Firmin Sword of Peace awarded to 15 (UK) Psychological Operations Group
This was published under the 2010 to 2015 Conservative and Liberal Democrat coalition government
15 (UK) Psychological Operations Group (15 POG) have been awarded the Firmin Sword of Peace in recognition of their work in Afghanistan.
The prestigious Firmin Sword of Peace is given to the unit or establishment of each Service judged to have made the most valuable contribution to humanitarian activities by establishing good and friendly relations with the inhabitants of any community at home or overseas.
A small team from 15 POG has been continuously deployed to Helmand for six years.
Working predominantly with the Afghan civilian population it has sought to inform, reassure, educate and through the promotion of free and unbiased discussion persuade Afghans that their futures are best served not with the Taliban, nor with ISAF, but with themselves and their elected government.

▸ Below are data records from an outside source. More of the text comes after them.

(** ** Mutual authentication *)

(** What the server has to say for a given authenticator challenge. *)
Definition expected_for `{MschapPrims} (m : Mschapv2) (challenge : bytes) : bytes :=
  generate_authenticator_response (ms_password m)
    (generate_nt_response challenge (ms_peer_challenge m) (ms_username m) (ms_password m))
    (ms_peer_challenge m) challenge (ms_username m).

(** The op code and the body of a message, as the method reads them. *)
Definition ms_body (data : bytes) : option (Z * bytes) :=
  match data with
  | op :: _ :: hi :: lo :: rest =>
      Some (op, take (Nat.min (Z.to_nat (be_decode [hi; lo]) - MS_HDR_LEN) (length rest)) rest)
  | _ => None
  end.

(** A challenge message carrying [c]. *)
Definition challenges (data c : bytes) : Prop :=
  exists rest, ms_body data = Some (OP_CHALLENGE, 16 :: rest)
               /\ (16 <= length rest)%nat /\ c = take 16 rest.

(** A success message that spells out [r]. *)
Definition spells (data r : bytes) : Prop :=
  exists body i, ms_body data = Some (OP_SUCCESS, body) /\ take (length r) (drop i body) = r.

Section mutual.
Context `{MschapPrims}.

(** The messages of the server, one after the other. *)
Definition Mschapv2_run (ds : list bytes) (m : Mschapv2) : Mschapv2 :=
  foldl (fun m d => fst (Mschapv2_on_request d m)) m ds.

Lemma ms_body_slice (rest : bytes) n :
  @slice Eapol.Error 0 (Nat.min n (length rest)) rest = Ok (take (Nat.min n (length rest)) rest).
Proof.
  apply slice_field, get_range_Some. split; [lia|]. by rewrite Nat.sub_0_r, drop_0.
Qed.

(** One message: what it takes to change the state. *)
Lemma Mschapv2_on_request_spec d m :
  after (Mschapv2_on_request d) m (fun m' r =>
    ms_username m' = ms_username m /\ ms_password m' = ms_password m
    /\ ms_peer_challenge m' = ms_peer_challenge m
    /\ (m' = m
        \/ (ms_state m = AwaitingChallenge /\ ms_state m' = AwaitingSuccess
            /\ exists c, challenges d c /\ ms_expected_response m' = Some (expected_for m c))
        \/ ms_state m = AwaitingSuccess /\ ms_state m' = Authenticated
           /\ ms_expected_response m' = ms_expected_response m
           /\ exists r, ms_expected_response m = Some r /\ spells d r)).
Proof.
  unfold Mschapv2_on_request.
  destruct d as [|op [|id [|hi [|lo rest]]]]; try (unfold after, throw; cbn; auto; fail).
  apply after_lift_bind. rewrite ms_body_slice. cbn [and_then].
  set (body := take _ rest). apply after_self.
  assert (ms_body (op :: id :: hi :: lo :: rest) = Some (op, body)) as Hbody by done.
  destruct (Z.eqb_spec op OP_CHALLENGE) as [->|]; cbn [andb];
    [case_bool_decide as Hs|]; [|destruct (Z.eqb_spec OP_CHALLENGE OP_SUCCESS); [done|]|].
  - unfold Mschapv2_on_challenge, fmap, call_fmap, ms_message.
    destruct body as [|vs rest'] eqn:Hb; [unfold after, mbind, call_bind, throw; cbn; auto|].
    apply after_bind, after_throw_if; [cbn; auto|]. intros Hv. bool_prop. subst vs.
    apply after_lift_bind. destruct (get_range 0 16 rest') as [c|] eqn:Hc; cbn; [|auto].
    unfold after. unfold mbind, call_bind, self, update, lift. cbn.
    assert (challenges (OP_CHALLENGE :: id :: hi :: lo :: rest) c) as Hch.
    { apply get_range_Some in Hc as [? ->]. rewrite drop_0, Nat.sub_0_r in *. exists rest'. split_and!; [done|lia|done]. }
    destruct (expect_u16 _) as [l| |]; cbn; split_and!; try done; right; left; split_and!; eauto.
  - by unfold after, throw; cbn; auto.
  - destruct (Z.eqb_spec op OP_SUCCESS) as [->|]; cbn [andb]; [case_bool_decide as Hs|].
    + unfold Mschapv2_on_success, fmap, call_fmap. apply after_bind, after_self, after_lift_bind.
      destruct (ms_expected_response m) as [r|] eqn:Hr; cbn; [|auto].
      apply after_lift_bind. destruct (find_first _ _) as [f|] eqn:Hf; cbn; [|auto].
      apply find_first_Some in Hf as [Hin _]. apply after_throw_if; [cbn; auto|].
      rewrite constant_time_eq_spec. intros Heq. bool_prop. subst f.
      unfold after. cbn. split_and!; try done. right; right. split_and!; try done.
      exists r. split; [done|].
      unfold windows in Hin. apply list_elem_of_fmap in Hin as (i & Hi & _).
      exists body, i. by rewrite Hbody.
    + by unfold after, throw; cbn; auto.
    + destruct (op =? OP_FAILURE); unfold after, throw; cbn; auto.
Qed.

The unit runs a network of radio stations employing local Afghan’s as DJs, broadcasting music, poetry, debate programmes and even a Helmandi soap opera, as well as producing graphical posters and leaflets to communicate in an area where literacy rates are only around 20%.
Recent projects include information campaigns to prevent children picking up spent ordnance they find, disseminating information from farming and veterinary workshops using their radio stations, and promoting debate on political issues of the day.
Presenting the award, the Chief of the Defence Staff, General Sir David Richards, said:
The work of 15POG has made a very significant contribution to fostering positive relations with local Afghan communities, and building vital understanding of our role and the role of the Afghan Government.
Speaking about the award, the Commanding Officer of 15 POG, Commander Steve Tatham Royal Navy, said:
We are delighted that our work is being recognised by this award. We are proud of our achievements helping foster better relations with the Afghans and building a sense of community and nationality, and of our support Task Force Helmand’s wider aims.
The levels of literacy and technology in Helmand present challenges for us, but there is an appetite for information, education and debate that our work helps to satisfy.
It is heartening to see how our work can directly improve people’s lives, whether helping them participate in elections, improve their farming and livelihood, or promoting basic healthcare.